* **Task objective**
Extract every line below that contains the word "opts".

Material shown Block Start

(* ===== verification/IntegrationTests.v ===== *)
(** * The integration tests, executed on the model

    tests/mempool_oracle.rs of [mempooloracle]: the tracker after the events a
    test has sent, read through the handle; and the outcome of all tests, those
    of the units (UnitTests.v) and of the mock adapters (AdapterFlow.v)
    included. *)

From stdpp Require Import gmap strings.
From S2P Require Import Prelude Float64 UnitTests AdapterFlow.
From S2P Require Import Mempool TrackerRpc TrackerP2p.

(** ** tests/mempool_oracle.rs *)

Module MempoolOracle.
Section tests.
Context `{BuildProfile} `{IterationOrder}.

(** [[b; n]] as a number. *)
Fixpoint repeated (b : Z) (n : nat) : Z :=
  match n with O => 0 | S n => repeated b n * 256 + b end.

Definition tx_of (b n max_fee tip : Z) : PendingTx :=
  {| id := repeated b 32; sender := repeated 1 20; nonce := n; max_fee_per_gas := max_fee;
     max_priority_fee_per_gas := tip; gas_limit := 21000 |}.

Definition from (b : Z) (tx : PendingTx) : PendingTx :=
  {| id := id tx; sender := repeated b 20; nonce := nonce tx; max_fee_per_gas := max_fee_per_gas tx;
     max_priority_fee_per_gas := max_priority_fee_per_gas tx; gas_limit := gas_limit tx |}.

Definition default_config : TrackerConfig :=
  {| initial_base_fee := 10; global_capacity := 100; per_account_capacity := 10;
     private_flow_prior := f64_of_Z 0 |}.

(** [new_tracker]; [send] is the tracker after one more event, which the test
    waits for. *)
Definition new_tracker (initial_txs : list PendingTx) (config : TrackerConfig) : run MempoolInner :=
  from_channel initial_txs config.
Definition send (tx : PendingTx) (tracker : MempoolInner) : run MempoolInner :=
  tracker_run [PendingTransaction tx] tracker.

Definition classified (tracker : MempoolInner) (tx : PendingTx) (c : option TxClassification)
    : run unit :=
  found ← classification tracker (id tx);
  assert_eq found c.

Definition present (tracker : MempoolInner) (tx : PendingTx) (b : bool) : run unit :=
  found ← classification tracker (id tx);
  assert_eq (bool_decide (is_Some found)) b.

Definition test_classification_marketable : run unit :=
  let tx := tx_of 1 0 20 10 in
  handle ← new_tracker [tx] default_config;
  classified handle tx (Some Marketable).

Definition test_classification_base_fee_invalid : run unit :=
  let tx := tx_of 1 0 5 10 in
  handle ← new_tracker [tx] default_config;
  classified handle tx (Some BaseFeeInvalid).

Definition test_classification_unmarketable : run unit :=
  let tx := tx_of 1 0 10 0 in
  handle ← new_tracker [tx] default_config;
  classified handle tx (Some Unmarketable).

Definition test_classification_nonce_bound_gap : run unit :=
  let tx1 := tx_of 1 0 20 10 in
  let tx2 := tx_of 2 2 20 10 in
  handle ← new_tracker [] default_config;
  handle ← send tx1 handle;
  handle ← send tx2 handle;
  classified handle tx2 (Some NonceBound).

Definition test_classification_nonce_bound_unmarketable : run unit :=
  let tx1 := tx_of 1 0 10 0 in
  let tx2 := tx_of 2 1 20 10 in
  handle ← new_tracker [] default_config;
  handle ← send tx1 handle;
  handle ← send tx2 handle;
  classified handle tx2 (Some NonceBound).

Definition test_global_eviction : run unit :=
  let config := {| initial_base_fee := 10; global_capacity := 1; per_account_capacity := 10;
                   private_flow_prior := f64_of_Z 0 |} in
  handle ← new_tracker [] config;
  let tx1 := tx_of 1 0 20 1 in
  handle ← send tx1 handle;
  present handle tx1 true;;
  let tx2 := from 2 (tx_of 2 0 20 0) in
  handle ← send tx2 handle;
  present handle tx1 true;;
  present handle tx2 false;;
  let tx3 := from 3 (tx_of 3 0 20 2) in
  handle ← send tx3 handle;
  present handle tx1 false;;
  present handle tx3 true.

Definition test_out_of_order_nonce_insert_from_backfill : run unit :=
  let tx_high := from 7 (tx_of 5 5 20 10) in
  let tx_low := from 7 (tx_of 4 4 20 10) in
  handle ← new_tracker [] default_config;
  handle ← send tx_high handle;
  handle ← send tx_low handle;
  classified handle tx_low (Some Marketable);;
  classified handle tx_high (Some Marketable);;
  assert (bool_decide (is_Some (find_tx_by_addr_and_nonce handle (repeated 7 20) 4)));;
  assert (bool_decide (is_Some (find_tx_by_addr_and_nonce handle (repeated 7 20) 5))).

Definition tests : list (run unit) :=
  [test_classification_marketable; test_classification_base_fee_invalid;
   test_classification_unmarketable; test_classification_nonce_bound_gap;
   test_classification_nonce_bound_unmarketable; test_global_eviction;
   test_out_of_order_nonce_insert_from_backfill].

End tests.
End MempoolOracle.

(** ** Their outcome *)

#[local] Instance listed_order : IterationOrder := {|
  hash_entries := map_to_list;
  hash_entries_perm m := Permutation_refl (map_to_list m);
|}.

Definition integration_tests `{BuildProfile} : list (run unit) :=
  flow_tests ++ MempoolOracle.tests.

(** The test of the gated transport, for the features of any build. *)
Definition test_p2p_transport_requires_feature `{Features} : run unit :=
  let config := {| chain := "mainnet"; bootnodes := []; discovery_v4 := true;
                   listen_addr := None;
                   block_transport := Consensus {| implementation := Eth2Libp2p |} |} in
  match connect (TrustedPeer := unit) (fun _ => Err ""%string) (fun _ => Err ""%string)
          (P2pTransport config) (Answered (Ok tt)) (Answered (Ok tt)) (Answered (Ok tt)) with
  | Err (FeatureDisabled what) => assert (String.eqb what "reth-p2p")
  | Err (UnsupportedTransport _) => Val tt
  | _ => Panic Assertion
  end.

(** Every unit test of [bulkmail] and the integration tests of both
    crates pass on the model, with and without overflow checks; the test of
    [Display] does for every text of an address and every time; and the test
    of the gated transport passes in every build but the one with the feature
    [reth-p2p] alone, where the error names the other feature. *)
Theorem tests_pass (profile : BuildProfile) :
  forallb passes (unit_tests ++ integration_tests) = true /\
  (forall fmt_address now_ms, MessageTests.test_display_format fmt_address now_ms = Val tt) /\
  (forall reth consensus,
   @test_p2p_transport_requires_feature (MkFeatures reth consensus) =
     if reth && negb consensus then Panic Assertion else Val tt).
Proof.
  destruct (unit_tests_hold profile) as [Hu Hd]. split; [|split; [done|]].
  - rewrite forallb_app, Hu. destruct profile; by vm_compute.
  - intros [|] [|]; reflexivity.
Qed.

Material shown Block End
Material shown Block Start

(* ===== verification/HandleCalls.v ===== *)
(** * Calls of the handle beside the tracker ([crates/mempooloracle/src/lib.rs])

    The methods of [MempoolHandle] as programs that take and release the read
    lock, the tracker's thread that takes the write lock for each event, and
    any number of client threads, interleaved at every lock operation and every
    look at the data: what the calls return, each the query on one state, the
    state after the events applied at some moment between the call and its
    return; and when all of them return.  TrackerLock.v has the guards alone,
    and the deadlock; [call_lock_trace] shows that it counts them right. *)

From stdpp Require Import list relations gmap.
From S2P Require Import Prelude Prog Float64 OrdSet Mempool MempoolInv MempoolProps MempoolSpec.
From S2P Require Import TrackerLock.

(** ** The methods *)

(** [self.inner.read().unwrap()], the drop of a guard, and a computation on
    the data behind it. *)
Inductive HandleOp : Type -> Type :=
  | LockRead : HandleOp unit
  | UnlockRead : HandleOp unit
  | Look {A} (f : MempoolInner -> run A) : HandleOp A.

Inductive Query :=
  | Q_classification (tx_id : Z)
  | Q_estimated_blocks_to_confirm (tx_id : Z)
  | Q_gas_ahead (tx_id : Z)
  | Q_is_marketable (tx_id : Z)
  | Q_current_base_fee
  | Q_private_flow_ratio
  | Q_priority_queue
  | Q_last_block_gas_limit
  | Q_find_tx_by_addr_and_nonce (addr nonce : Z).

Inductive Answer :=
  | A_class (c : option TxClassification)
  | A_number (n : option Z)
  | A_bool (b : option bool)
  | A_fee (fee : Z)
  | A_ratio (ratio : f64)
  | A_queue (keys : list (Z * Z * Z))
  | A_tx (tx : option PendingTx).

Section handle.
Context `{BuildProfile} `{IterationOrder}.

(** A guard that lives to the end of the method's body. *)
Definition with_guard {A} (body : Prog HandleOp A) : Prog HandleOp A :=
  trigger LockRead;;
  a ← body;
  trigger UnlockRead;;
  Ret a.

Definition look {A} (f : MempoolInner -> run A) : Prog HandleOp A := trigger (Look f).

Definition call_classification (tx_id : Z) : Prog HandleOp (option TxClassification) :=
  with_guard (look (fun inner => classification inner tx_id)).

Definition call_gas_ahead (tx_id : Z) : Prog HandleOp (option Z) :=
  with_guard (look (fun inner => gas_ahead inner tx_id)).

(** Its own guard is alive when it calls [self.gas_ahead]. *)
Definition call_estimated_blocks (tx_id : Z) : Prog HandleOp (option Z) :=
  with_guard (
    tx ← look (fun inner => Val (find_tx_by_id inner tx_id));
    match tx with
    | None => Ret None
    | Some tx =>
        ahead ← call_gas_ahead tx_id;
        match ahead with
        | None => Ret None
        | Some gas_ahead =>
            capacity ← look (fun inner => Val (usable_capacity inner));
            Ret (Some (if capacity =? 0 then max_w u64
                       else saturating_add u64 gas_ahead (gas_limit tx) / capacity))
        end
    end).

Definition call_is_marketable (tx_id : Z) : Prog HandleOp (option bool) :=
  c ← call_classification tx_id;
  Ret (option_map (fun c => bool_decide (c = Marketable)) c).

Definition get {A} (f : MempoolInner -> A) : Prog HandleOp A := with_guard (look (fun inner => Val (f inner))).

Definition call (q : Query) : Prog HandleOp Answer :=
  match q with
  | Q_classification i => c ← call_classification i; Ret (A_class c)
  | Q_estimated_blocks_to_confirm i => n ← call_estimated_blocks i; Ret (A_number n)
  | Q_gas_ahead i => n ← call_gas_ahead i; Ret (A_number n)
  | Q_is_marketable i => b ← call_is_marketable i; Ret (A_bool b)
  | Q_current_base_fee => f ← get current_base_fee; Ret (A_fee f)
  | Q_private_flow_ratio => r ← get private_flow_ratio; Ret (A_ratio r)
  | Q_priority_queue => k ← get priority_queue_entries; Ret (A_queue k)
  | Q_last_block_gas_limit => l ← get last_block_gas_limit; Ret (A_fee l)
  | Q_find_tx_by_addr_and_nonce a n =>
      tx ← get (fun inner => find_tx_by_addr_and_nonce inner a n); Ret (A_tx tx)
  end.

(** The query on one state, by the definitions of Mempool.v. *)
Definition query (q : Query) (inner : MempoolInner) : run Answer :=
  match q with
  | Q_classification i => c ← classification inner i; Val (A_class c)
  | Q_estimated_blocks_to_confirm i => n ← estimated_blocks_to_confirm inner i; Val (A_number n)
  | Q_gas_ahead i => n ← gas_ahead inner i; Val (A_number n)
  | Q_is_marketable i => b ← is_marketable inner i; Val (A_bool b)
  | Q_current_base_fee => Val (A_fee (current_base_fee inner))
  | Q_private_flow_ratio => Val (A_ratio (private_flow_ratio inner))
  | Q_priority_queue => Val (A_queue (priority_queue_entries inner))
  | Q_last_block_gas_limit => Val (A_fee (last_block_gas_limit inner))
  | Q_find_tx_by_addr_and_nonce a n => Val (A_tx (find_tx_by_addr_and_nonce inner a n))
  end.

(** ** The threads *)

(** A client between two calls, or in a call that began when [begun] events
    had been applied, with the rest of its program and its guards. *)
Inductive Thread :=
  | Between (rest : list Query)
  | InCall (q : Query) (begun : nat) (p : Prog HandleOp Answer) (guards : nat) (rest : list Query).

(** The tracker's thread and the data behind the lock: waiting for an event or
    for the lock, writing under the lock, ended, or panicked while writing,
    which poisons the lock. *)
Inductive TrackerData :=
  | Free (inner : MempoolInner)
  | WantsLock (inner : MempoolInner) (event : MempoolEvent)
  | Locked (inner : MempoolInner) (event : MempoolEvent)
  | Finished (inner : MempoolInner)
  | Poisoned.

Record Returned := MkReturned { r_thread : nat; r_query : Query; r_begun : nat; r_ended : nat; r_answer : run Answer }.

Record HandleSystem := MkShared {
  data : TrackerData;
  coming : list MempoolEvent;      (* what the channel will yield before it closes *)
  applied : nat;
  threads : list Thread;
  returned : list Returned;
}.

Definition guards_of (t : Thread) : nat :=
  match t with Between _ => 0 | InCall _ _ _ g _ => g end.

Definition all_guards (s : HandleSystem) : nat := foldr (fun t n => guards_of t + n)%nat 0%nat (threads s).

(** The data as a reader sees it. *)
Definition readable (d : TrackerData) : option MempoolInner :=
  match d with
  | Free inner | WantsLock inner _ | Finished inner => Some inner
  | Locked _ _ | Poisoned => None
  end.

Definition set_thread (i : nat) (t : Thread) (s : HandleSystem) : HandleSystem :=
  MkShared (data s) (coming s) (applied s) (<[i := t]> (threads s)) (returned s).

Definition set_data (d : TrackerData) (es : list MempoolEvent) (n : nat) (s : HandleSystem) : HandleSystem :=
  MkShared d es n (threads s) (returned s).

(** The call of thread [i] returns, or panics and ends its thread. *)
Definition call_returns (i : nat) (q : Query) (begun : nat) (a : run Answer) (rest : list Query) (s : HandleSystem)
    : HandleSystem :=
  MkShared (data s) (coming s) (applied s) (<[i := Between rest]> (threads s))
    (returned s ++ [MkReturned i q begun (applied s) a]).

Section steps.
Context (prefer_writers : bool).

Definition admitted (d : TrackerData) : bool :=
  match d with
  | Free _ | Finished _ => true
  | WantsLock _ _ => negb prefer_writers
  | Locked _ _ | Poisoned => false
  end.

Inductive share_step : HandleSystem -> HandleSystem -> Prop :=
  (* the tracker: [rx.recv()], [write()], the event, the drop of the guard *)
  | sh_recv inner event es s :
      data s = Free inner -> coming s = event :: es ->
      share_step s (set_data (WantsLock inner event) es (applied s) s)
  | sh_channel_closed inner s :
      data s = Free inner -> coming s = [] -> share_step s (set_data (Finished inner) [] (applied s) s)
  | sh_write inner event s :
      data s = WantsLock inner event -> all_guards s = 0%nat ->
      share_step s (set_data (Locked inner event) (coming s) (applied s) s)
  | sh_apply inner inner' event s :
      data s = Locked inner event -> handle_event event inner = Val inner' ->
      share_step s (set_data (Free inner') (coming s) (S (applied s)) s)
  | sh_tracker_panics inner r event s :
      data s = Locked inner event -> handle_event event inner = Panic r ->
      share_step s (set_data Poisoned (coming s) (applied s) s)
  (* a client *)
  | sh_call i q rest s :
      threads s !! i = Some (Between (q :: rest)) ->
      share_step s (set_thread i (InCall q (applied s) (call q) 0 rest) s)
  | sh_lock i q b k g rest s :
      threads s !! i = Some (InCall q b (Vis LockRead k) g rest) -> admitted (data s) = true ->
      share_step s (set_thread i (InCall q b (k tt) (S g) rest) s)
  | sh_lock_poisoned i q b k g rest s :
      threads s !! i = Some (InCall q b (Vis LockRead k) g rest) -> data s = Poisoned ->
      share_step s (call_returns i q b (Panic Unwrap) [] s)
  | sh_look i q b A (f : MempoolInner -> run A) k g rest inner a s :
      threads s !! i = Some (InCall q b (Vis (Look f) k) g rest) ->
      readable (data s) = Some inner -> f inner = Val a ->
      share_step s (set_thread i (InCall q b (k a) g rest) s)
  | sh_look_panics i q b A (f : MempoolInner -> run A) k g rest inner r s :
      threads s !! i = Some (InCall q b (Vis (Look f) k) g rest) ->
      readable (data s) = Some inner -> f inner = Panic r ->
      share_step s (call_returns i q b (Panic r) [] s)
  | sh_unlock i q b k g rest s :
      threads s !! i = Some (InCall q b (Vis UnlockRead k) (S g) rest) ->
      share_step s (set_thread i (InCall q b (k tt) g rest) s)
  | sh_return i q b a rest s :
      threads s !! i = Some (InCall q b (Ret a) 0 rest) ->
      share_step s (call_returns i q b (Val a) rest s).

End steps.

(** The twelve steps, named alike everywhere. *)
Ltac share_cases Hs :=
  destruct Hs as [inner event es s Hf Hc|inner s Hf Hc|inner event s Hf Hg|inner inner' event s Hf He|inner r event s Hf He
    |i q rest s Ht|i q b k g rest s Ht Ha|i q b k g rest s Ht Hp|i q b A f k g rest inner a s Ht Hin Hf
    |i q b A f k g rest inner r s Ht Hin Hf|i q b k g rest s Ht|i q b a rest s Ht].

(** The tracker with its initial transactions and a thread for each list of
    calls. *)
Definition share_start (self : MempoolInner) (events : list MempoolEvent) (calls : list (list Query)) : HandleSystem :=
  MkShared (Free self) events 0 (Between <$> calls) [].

Material shown Block End
Material shown Block Start

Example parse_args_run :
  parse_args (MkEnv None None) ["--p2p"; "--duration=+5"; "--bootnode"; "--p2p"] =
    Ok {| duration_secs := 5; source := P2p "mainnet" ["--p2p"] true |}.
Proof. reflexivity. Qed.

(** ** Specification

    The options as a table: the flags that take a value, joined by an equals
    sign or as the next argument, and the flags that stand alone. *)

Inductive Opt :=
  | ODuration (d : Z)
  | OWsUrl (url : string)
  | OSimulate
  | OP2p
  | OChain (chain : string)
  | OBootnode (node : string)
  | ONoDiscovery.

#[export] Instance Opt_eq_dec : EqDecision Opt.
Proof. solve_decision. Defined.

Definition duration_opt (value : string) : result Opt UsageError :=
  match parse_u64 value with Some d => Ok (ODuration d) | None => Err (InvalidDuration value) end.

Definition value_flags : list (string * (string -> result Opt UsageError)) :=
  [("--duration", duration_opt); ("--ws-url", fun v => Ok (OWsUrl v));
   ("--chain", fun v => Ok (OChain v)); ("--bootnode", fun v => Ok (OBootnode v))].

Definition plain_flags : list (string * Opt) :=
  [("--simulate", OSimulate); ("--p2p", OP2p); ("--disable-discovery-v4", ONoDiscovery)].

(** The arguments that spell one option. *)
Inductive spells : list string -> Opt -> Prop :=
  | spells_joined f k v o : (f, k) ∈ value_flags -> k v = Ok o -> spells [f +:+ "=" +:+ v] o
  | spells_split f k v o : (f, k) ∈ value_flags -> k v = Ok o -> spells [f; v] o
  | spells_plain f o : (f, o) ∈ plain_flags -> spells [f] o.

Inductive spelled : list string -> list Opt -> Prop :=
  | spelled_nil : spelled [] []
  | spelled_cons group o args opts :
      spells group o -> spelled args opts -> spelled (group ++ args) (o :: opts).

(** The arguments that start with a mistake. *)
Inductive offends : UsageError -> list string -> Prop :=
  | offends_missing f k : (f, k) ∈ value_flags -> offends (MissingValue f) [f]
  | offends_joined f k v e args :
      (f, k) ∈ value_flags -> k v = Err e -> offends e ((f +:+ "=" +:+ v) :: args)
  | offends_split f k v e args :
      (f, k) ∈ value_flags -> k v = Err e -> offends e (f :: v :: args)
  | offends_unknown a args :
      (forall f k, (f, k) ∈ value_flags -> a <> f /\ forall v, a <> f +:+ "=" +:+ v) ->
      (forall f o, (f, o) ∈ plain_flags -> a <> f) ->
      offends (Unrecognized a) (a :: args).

Material shown Block End

* **Result of this exercise**
  | spelled_cons group o args opts :
      spells group o -> spelled args opts -> spelled (group ++ args) (o :: opts).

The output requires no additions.